I will not be bullied, nor disrespected. I kick ass when it comes to standing up for myself & Facebook trolls or cyber bullies are no different.
Follow me on my Facebook page. No trolls please, and for God’s sake no Catfish either.
My Photo(s) will be coming. Opened the account just tonight. Want friends from all around the world please. My name is Valerie Pendelton. I would appreciate the friendships.
When it comes to the raising of young girls parents just don’t seem to give a damn!

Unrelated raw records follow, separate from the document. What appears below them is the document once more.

(** C8: every dry run leaves files, directories, downloads and converter
    runs as they were.  Its verification pass, however, never returns when
    there is a ticket to report: on the sample board, which has three, the
    dry run prints its decisions, fetches the items again and ends in
    [TypeError] without a verdict.  The same pass given the filtered
    items themselves, as line 250 of a full run gives them, returns
    [True] and prints its verdict. *)
Theorem dry_run_writes_nothing_verification_raises :
  (forall (rt : PyRuntime) fuel args config env w,
     Args.dry_run args = true ->
     same_outputs w (snd (@main rt fuel args config env w))) /\
  (forall (rt : PyRuntime) fuel config month t rows env w b,
     fst (@verify_all_tickets_found rt fuel config month (FoundRows (t :: rows))
            env w) <> Ok b) /\
  (let r := @main ascii_runtime 1 (Sample.args true) Sample.config
                  Sample.env empty_world in
   fst r = Raise TypeError /\
   files (snd r) = [] /\ dirs (snd r) = [] /\
   http_gets (snd r) = [] /\ tool_runs (snd r) = [] /\
   last (stdout (snd r)) VerifyAllFound = VerifyTotal 6 /\
   existsb is_verdict (stdout (snd r)) = false) /\
  (let v := @verify_all_tickets_found ascii_runtime 1 Sample.config (py "2024-06")
              (FoundDicts (@filter_items ascii_runtime (Sample.args true)
                                         Sample.config Sample.board))
              Sample.env empty_world in
   fst v = Ok true /\
   last (stdout (snd v)) SharedHeader = VerifyAllFound).
Proof.
  split; [intros; apply dry_run_writes_nothing; assumption|].
  split; [intros; apply verify_rows_never_returns|].
  vm_compute. repeat split.
Qed.

(* ------------------------------------------------------------------ *)
(** * The conversion loop *)

Lemma pathlib_join_nonempty (out_dir filename : pystr) :
  exists c p, pathlib_join out_dir filename = c :: p.
Proof.
  unfold pathlib_join.
  destruct (match os_path_join out_dir filename with
            | 47%N :: 47%N :: 47%N :: _ => ([SEP], tl (os_path_join out_dir filename))
            | 47%N :: 47%N :: rest => ([SEP; SEP], rest)
            | 47%N :: rest => ([SEP], rest)
            | _ => ([], os_path_join out_dir filename)
            end) as [root rel].
  destruct (root ++ join_with [SEP] _) as [|c p]; eauto.
Qed.

Lemma os_path_join_nonempty (a b : pystr) :
  b <> [] -> exists c p, os_path_join a b = c :: p.
Proof.
  intros Hb. unfold os_path_join.
  destruct b as [|x b]; [congruence|].
  destruct (starts_with_sep (x :: b)); [eauto|].
  destruct (negb (truthy a) || ends_with_sep a); destruct a; simpl; eauto.
Qed.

There I said it. Don’t like what I said, feel free to leave & read another blog because I’m angry over how young girls are treated. I guess this comes in the wake of me discovering the story of a young 12 year old little girl in Georgia who committed suicide back in 2016. You can read about her story which I’ve wrote up I called it Katelyns Back Story. If you don’t want to then its on you. But I have a serious issue with how Fathers aren’t around for their Daughters ( are they taking up with another woman, scared of the childs Mother WTF?) I’m tired of how the Mother because SHE gets overwhelmed takes out her rage on
the Daughter instead of acting like a grown up & handling her business like she is supposed to do. And if she doesn’t know how to do that then they have this thing its called THERAPY. FAMILY THERAPY! Take some F**king responsibility will you! Because trust me there will be more child suicides & hell there have been many before Katelyn & there will continue to be if you Parents don’t step up to the plate. Kids can’t raise themselves. Kids can’t raise their own siblings or even be caregivers that’s what daycare & relatives are for. It’s up to you to do the damn research & problem solve how to take care of your kids because do you know what?
these kids are the future they will be adults one day girls are not sexual objects, girls are not supposed to be Mothers when they are still young & developing themselves, girls should be nurtured, girls should be treated like the little princesses that they are, . If you can’t take care of them that’s okay, then put them with relatives who care or some other alternative. And YouTube needs to remove certain content off its website. When will people learn that girls lives MATTER!